A function for the median, like "who.max" and "which.min" / Extract median strings from data.frame

I sometimes need to extract certain rows from data.frame based on values ​​from one of the variables. R has built-in functions for maximum ( which.max() ) and minimum ( which.min() ), which allow me to easily extract these lines.

Is there an equivalent for the median? Or is it best to write my own function?

Here is an example of data.frame and how I will use which.max() and which.min() :

 set.seed(1) # so you can reproduce this example dat = data.frame(V1 = 1:10, V2 = rnorm(10), V3 = rnorm(10), V4 = sample(1:20, 10, replace=T)) # To return the first row, which contains the max value in V4 dat[which.max(dat$V4), ] # To return the seventh row, which contains the min value in V4 dat[which.min(dat$V4), ] 

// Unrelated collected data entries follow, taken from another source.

(** ** Flags

    The package-level variables of [main.go] are pointers into the
    storage of the flag set: [pflag.String(name, default, usage)]
    allocates the cell holding the default, [pflag.Parse] overwrites the
    cells of the flags given on the command line. *)
Record Flags : Type := {
  clusterName : string;
  controlKubeconfig : string;
  healthProbePort : Z;
  maxDelay : Duration;
  metricsPort : Z;
  namespace : string;
  podNetworkCidr : string;
  region : string;
  secretName : string;
  syncPeriod : Duration;
  targetKubeconfig : string;
  tickPeriod : Duration;
  leaderElection : bool;
  leaderElectionNamespace : string;
  logLevel : string;
  logFormat : string
}.

Definition defaults : Flags := {|
  clusterName := "";
  controlKubeconfig := InClusterConfig;
  healthProbePort := 8081;
  maxDelay := (5 * Minute)%Z;
  metricsPort := 8080;
  namespace := "";
  podNetworkCidr := "";
  region := "";
  secretName := "cloudprovider";
  syncPeriod := (1 * Hour)%Z;
  targetKubeconfig := "";
  tickPeriod := (5 * Second)%Z;
  leaderElection := false;
  leaderElectionNamespace := "kube-system";
  logLevel := InfoLevel;
  logFormat := FormatJSON
|}.

(** One flag given on the command line, with its value as pflag decodes
    it ([--leader-election] alone is [leader_election true]; a port is a
    Go [int] and a duration a count of nanoseconds in an [int64]). *)
Inductive Setting : Type :=
| cluster_name (v : string)
| control_kubeconfig (v : string)
| health_probe_port (v : Int64)
| max_delay_on_failure (v : Int64)
| metrics_port (v : Int64)
| namespace_ (v : string)
| pod_network_cidr (v : string)
| region_ (v : string)
| secret_name (v : string)
| sync_period (v : Int64)
| target_kubeconfig (v : string)
| tick_period (v : Int64)
| leader_election (v : bool)
| leader_election_namespace (v : string)
| log_level (v : string)
| log_format (v : string).

(** The name of the flag on the command line. *)
Definition flagName (s : Setting) : string :=
  match s with
  | cluster_name _ => "cluster-name"
  | control_kubeconfig _ => "control-kubeconfig"
  | health_probe_port _ => "health-probe-port"
  | max_delay_on_failure _ => "max-delay-on-failure"
  | metrics_port _ => "metrics-port"
  | namespace_ _ => "namespace"
  | pod_network_cidr _ => "pod-network-cidr"
  | region_ _ => "region"
  | secret_name _ => "secret-name"
  | sync_period _ => "sync-period"
  | target_kubeconfig _ => "target-kubeconfig"
  | tick_period _ => "tick-period"
  | leader_election _ => "leader-election"
  | leader_election_namespace _ => "leader-election-namespace"
  | log_level _ => "log-level"
  | log_format _ => "log-format"
  end.

(** [flag.Value.Set]: the cell of the flag takes the value. *)
Definition setFlag (f : Flags) (s : Setting) : Flags :=
  match s with
  | cluster_name v =>
      {| clusterName := v; controlKubeconfig := controlKubeconfig f;
         healthProbePort := healthProbePort f; maxDelay := maxDelay f;
         metricsPort := metricsPort f; namespace := namespace f;
         podNetworkCidr := podNetworkCidr f; region := region f;
         secretName := secretName f; syncPeriod := syncPeriod f;
         targetKubeconfig := targetKubeconfig f; tickPeriod := tickPeriod f;
         leaderElection := leaderElection f;
         leaderElectionNamespace := leaderElectionNamespace f;
         logLevel := logLevel f; logFormat := logFormat f |}
  | control_kubeconfig v =>
      {| clusterName := clusterName f; controlKubeconfig := v;
         healthProbePort := healthProbePort f; maxDelay := maxDelay f;
         metricsPort := metricsPort f; namespace := namespace f;
         podNetworkCidr := podNetworkCidr f; region := region f;
         secretName := secretName f; syncPeriod := syncPeriod f;
         targetKubeconfig := targetKubeconfig f; tickPeriod := tickPeriod f;
         leaderElection := leaderElection f;
         leaderElectionNamespace := leaderElectionNamespace f;
         logLevel := logLevel f; logFormat := logFormat f |}
  | health_probe_port v =>
      {| clusterName := clusterName f; controlKubeconfig := controlKubeconfig f;
         healthProbePort := intValue v; maxDelay := maxDelay f;
         metricsPort := metricsPort f; namespace := namespace f;
         podNetworkCidr := podNetworkCidr f; region := region f;
         secretName := secretName f; syncPeriod := syncPeriod f;
         targetKubeconfig := targetKubeconfig f; tickPeriod := tickPeriod f;
         leaderElection := leaderElection f;
         leaderElectionNamespace := leaderElectionNamespace f;
         logLevel := logLevel f; logFormat := logFormat f |}
  | max_delay_on_failure v =>
      {| clusterName := clusterName f; controlKubeconfig := controlKubeconfig f;
         healthProbePort := healthProbePort f; maxDelay := intValue v;
         metricsPort := metricsPort f; namespace := namespace f;
         podNetworkCidr := podNetworkCidr f; region := region f;
         secretName := secretName f; syncPeriod := syncPeriod f;
         targetKubeconfig := targetKubeconfig f; tickPeriod := tickPeriod f;
         leaderElection := leaderElection f;
         leaderElectionNamespace := leaderElectionNamespace f;
         logLevel := logLevel f; logFormat := logFormat f |}
  | metrics_port v =>
      {| clusterName := clusterName f; controlKubeconfig := controlKubeconfig f;
         healthProbePort := healthProbePort f; maxDelay := maxDelay f;
         metricsPort := intValue v; namespace := namespace f;
         podNetworkCidr := podNetworkCidr f; region := region f;
         secretName := secretName f; syncPeriod := syncPeriod f;
         targetKubeconfig := targetKubeconfig f; tickPeriod := tickPeriod f;
         leaderElection := leaderElection f;
         leaderElectionNamespace := leaderElectionNamespace f;
         logLevel := logLevel f; logFormat := logFormat f |}
  | namespace_ v =>
      {| clusterName := clusterName f; controlKubeconfig := controlKubeconfig f;
         healthProbePort := healthProbePort f; maxDelay := maxDelay f;
         metricsPort := metricsPort f; namespace := v;
         podNetworkCidr := podNetworkCidr f; region := region f;
         secretName := secretName f; syncPeriod := syncPeriod f;
         targetKubeconfig := targetKubeconfig f; tickPeriod := tickPeriod f;
         leaderElection := leaderElection f;
         leaderElectionNamespace := leaderElectionNamespace f;
         logLevel := logLevel f; logFormat := logFormat f |}
  | pod_network_cidr v =>
      {| clusterName := clusterName f; controlKubeconfig := controlKubeconfig f;
         healthProbePort := healthProbePort f; maxDelay := maxDelay f;
         metricsPort := metricsPort f; namespace := namespace f;
         podNetworkCidr := v; region := region f;
         secretName := secretName f; syncPeriod := syncPeriod f;
         targetKubeconfig := targetKubeconfig f; tickPeriod := tickPeriod f;
         leaderElection := leaderElection f;
         leaderElectionNamespace := leaderElectionNamespace f;
         logLevel := logLevel f; logFormat := logFormat f |}
  | region_ v =>
      {| clusterName := clusterName f; controlKubeconfig := controlKubeconfig f;
         healthProbePort := healthProbePort f; maxDelay := maxDelay f;
         metricsPort := metricsPort f; namespace := namespace f;
         podNetworkCidr := podNetworkCidr f; region := v;
         secretName := secretName f; syncPeriod := syncPeriod f;
         targetKubeconfig := targetKubeconfig f; tickPeriod := tickPeriod f;
         leaderElection := leaderElection f;
         leaderElectionNamespace := leaderElectionNamespace f;
         logLevel := logLevel f; logFormat := logFormat f |}
  | secret_name v =>
      {| clusterName := clusterName f; controlKubeconfig := controlKubeconfig f;
         healthProbePort := healthProbePort f; maxDelay := maxDelay f;
         metricsPort := metricsPort f; namespace := namespace f;
         podNetworkCidr := podNetworkCidr f; region := region f;
         secretName := v; syncPeriod := syncPeriod f;
         targetKubeconfig := targetKubeconfig f; tickPeriod := tickPeriod f;
         leaderElection := leaderElection f;
         leaderElectionNamespace := leaderElectionNamespace f;
         logLevel := logLevel f; logFormat := logFormat f |}
  | sync_period v =>
      {| clusterName := clusterName f; controlKubeconfig := controlKubeconfig f;
         healthProbePort := healthProbePort f; maxDelay := maxDelay f;
         metricsPort := metricsPort f; namespace := namespace f;
         podNetworkCidr := podNetworkCidr f; region := region f;
         secretName := secretName f; syncPeriod := intValue v;
         targetKubeconfig := targetKubeconfig f; tickPeriod := tickPeriod f;
         leaderElection := leaderElection f;
         leaderElectionNamespace := leaderElectionNamespace f;
         logLevel := logLevel f; logFormat := logFormat f |}
  | target_kubeconfig v =>
      {| clusterName := clusterName f; controlKubeconfig := controlKubeconfig f;
         healthProbePort := healthProbePort f; maxDelay := maxDelay f;
         metricsPort := metricsPort f; namespace := namespace f;
         podNetworkCidr := podNetworkCidr f; region := region f;
         secretName := secretName f; syncPeriod := syncPeriod f;
         targetKubeconfig := v; tickPeriod := tickPeriod f;
         leaderElection := leaderElection f;
         leaderElectionNamespace := leaderElectionNamespace f;
         logLevel := logLevel f; logFormat := logFormat f |}
  | tick_period v =>
      {| clusterName := clusterName f; controlKubeconfig := controlKubeconfig f;
         healthProbePort := healthProbePort f; maxDelay := maxDelay f;
         metricsPort := metricsPort f; namespace := namespace f;
         podNetworkCidr := podNetworkCidr f; region := region f;
         secretName := secretName f; syncPeriod := syncPeriod f;
         targetKubeconfig := targetKubeconfig f; tickPeriod := intValue v;
         leaderElection := leaderElection f;
         leaderElectionNamespace := leaderElectionNamespace f;
         logLevel := logLevel f; logFormat := logFormat f |}
  | leader_election v =>
      {| clusterName := clusterName f; controlKubeconfig := controlKubeconfig f;
         healthProbePort := healthProbePort f; maxDelay := maxDelay f;
         metricsPort := metricsPort f; namespace := namespace f;
         podNetworkCidr := podNetworkCidr f; region := region f;
         secretName := secretName f; syncPeriod := syncPeriod f;
         targetKubeconfig := targetKubeconfig f; tickPeriod := tickPeriod f;
         leaderElection := v;
         leaderElectionNamespace := leaderElectionNamespace f;
         logLevel := logLevel f; logFormat := logFormat f |}
  | leader_election_namespace v =>
      {| clusterName := clusterName f; controlKubeconfig := controlKubeconfig f;
         healthProbePort := healthProbePort f; maxDelay := maxDelay f;
         metricsPort := metricsPort f; namespace := namespace f;
         podNetworkCidr := podNetworkCidr f; region := region f;
         secretName := secretName f; syncPeriod := syncPeriod f;
         targetKubeconfig := targetKubeconfig f; tickPeriod := tickPeriod f;
         leaderElection := leaderElection f;
         leaderElectionNamespace := v;
         logLevel := logLevel f; logFormat := logFormat f |}
  | log_level v =>
      {| clusterName := clusterName f; controlKubeconfig := controlKubeconfig f;
         healthProbePort := healthProbePort f; maxDelay := maxDelay f;
         metricsPort := metricsPort f; namespace := namespace f;
         podNetworkCidr := podNetworkCidr f; region := region f;
         secretName := secretName f; syncPeriod := syncPeriod f;
         targetKubeconfig := targetKubeconfig f; tickPeriod := tickPeriod f;
         leaderElection := leaderElection f;
         leaderElectionNamespace := leaderElectionNamespace f;
         logLevel := v; logFormat := logFormat f |}
  | log_format v =>
      {| clusterName := clusterName f; controlKubeconfig := controlKubeconfig f;
         healthProbePort := healthProbePort f; maxDelay := maxDelay f;
         metricsPort := metricsPort f; namespace := namespace f;
         podNetworkCidr := podNetworkCidr f; region := region f;
         secretName := secretName f; syncPeriod := syncPeriod f;
         targetKubeconfig := targetKubeconfig f; tickPeriod := tickPeriod f;
         leaderElection := leaderElection f;
         leaderElectionNamespace := leaderElectionNamespace f;
         logLevel := logLevel f; logFormat := v |}
  end.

In this particular example, since there is an even number of observations, I would need to return two rows, in this case rows 2 and 10.

Update

It would seem that there is no built-in function for this. Thus, using the answer from Sacha as a starting point, I wrote this function:

 which.median = function(x) { if (length(x) %% 2 != 0) { which(x == median(x)) } else if (length(x) %% 2 == 0) { a = sort(x)[c(length(x)/2, length(x)/2+1)] c(which(x == a[1]), which(x == a[2])) } } 

I can use it as follows:

 # make one data.frame with an odd number of rows dat2 = dat[-10, ] # Median rows from 'dat' (even number of rows) and 'dat2' (odd number of rows) dat[which.median(dat$V4), ] dat2[which.median(dat2$V4), ] 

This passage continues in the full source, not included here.